++++ Material shown

(** * PyMata command handler: the Firmata decoder and its response tables

    A shallow embedding of [pymata_command_handler.py] (class
    [PyMataCommandHandler]) and the properties of its decoder, handlers,
    accessors and reset.

    Python integers are [Z]; a Python list used as an array is a [list]
    indexed the way Python indexes it (negative indices count from the end,
    anything else out of range raises [IndexError]); the dispatch dict is a
    [gmap].  Methods are written in a small monad over the state of the
    Python process that records every state an execution passes through,
    so that both the final state and what another thread can see in between
    are read off the same definition. *)

From Stdlib Require Import ZArith Lia Ascii String.
From stdpp Require Import base option list gmap.

Local Open Scope Z_scope.

(** ** Constants of the class (from Firmata.h) *)

Definition MSG_CMD_MIN : Z := 0x80.
Definition REPORT_ANALOG : Z := 0xC0.
Definition REPORT_DIGITAL : Z := 0xD0.
Definition SET_PIN_MODE : Z := 0xF4.
Definition START_SYSEX : Z := 0xF0.
Definition END_SYSEX : Z := 0xF7.
Definition SYSTEM_RESET : Z := 0xFF.

Definition DIGITAL_MESSAGE : Z := 0x90.
Definition ANALOG_MESSAGE : Z := 0xE0.
Definition REPORT_VERSION : Z := 0xF9.

Definition ENCODER_CONFIG : Z := 0x20.
Definition TONE_PLAY : Z := 0x22.
Definition ENCODER_DATA : Z := 0x21.

Definition SERVO_CONFIG : Z := 0x70.
Definition STRING_DATA : Z := 0x71.
Definition REPORT_FIRMWARE : Z := 0x79.
Definition SAMPLING_INTERVAL : Z := 0x7A.

Definition INPUT : Z := 0x00.
Definition OUTPUT : Z := 0x01.
Definition ANALOG : Z := 0x02.
Definition PWM : Z := 0x03.
Definition SERVO : Z := 0x04.
Definition SHIFT : Z := 0x05.
Definition I2C : Z := 0x06.
Definition ENCODER : Z := 0x07.
Definition TONE : Z := 0x08.

(** Indexes into a response table entry and into the data of a message. *)
Definition RESPONSE_TABLE_MODE : Z := 0.
Definition RESPONSE_TABLE_PIN_DATA_VALUE : Z := 1.
Definition MSB : Z := 2.
Definition LSB : Z := 1.

(** ** Data model *)

(** A response table entry is the two-element list [[mode, value]]. Every
    entry is built by its own list display and stored in one slot only, so
    slots never alias each other and an entry is kept by value. *)
Record entry : Type := Entry { mode : Z; value : Z }.

(** The six handler methods that [run] puts in the dispatch table. *)
Inductive method : Type :=
| m_report_version
| m_report_firmware
| m_analog_message
| m_digital_message
| m_encoder_data
| m_string_data.

(** What [firmata_firmware] holds: two integers and then a string. *)
Inductive pyval : Type :=
| PInt (z : Z)
| PStr (s : string).

(** What the [print] statements of [_string_data] send to the console: a
    string, or a list of one-character strings. *)
Inductive printed : Type :=
| OutStr (s : string)
| OutList (chars : list ascii).

(** The two response tables are list objects bound to attributes of the
    class, filled and emptied in place and never rebound: a reference to
    one of them is just its name. *)
Inductive table_ref : Type := DigitalRef | AnalogRef.

(** The state of the Python process, as far as the class touches it.
    The first five fields are the mutable objects bound in the class body:
    there is one of each, whatever the number of instances.  The others are
    the objects handed to the constructors, by handle: the locks that are
    held, the contents of the deques, the characters written to the
    transports (oldest first), and the console. *)
Record World : Type := mkWorld {
  digital_response_table : list entry;
  analog_response_table : list entry;
  command_dispatch : gmap Z (method * Z);
  firmata_version : list Z;
  firmata_firmware : list pyval;
  held : gset nat;
  deques : gmap nat (list Z);
  wire : list (nat * ascii);
  console : list printed
}.

(** The attributes [__init__] sets on the instance. *)
Record Handler : Type := mkHandler {
  transport : nat;
  command_deque : nat;
  data_lock : nat;
  number_digital_pins : Z;
  number_analog_pins : Z
}.

(** The process right after the class body has run: empty tables, an empty
    dispatch dict, no lock held, nothing queued or written. *)
Definition class_loaded : World :=
  mkWorld [] [] ∅ [] [] ∅ ∅ [] [].

Definition deref (w : World) (r : table_ref) : list entry :=
  match r with
  | DigitalRef => digital_response_table w
  | AnalogRef => analog_response_table w
  end.

Definition set_table (r : table_ref) (t : list entry) (w : World) : World :=
  match r with
  | DigitalRef =>
      mkWorld t (analog_response_table w) (command_dispatch w)
        (firmata_version w) (firmata_firmware w) (held w) (deques w)
        (wire w) (console w)
  | AnalogRef =>
      mkWorld (digital_response_table w) t (command_dispatch w)
        (firmata_version w) (firmata_firmware w) (held w) (deques w)
        (wire w) (console w)
  end.

Definition set_dispatch (d : gmap Z (method * Z)) (w : World) : World :=
  mkWorld (digital_response_table w) (analog_response_table w) d
    (firmata_version w) (firmata_firmware w) (held w) (deques w)
    (wire w) (console w).

Definition set_version (v : list Z) (w : World) : World :=
  mkWorld (digital_response_table w) (analog_response_table w)
    (command_dispatch w) v (firmata_firmware w) (held w) (deques w)
    (wire w) (console w).

Definition set_firmware (f : list pyval) (w : World) : World :=
  mkWorld (digital_response_table w) (analog_response_table w)
    (command_dispatch w) (firmata_version w) f (held w) (deques w)
    (wire w) (console w).

Definition set_held (h : gset nat) (w : World) : World :=
  mkWorld (digital_response_table w) (analog_response_table w)
    (command_dispatch w) (firmata_version w) (firmata_firmware w) h
    (deques w) (wire w) (console w).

++++++++

* _How to complete this task_
Look above for the line containing "Definition SAMPLING_INTERVAL : Z := 0x7A." and the line containing "Record entry : Type". Transcribe both, with the lines between them, exactly.

* _Answer for the task_
Definition SAMPLING_INTERVAL : Z := 0x7A.

Definition INPUT : Z := 0x00.
Definition OUTPUT : Z := 0x01.
Definition ANALOG : Z := 0x02.
Definition PWM : Z := 0x03.
Definition SERVO : Z := 0x04.
Definition SHIFT : Z := 0x05.
Definition I2C : Z := 0x06.
Definition ENCODER : Z := 0x07.
Definition TONE : Z := 0x08.

(** Indexes into a response table entry and into the data of a message. *)
Definition RESPONSE_TABLE_MODE : Z := 0.
Definition RESPONSE_TABLE_PIN_DATA_VALUE : Z := 1.
Definition MSB : Z := 2.
Definition LSB : Z := 1.

(** ** Data model *)

(** A response table entry is the two-element list [[mode, value]]. Every
    entry is built by its own list display and stored in one slot only, so
    slots never alias each other and an entry is kept by value. *)
Record entry : Type := Entry { mode : Z; value : Z }.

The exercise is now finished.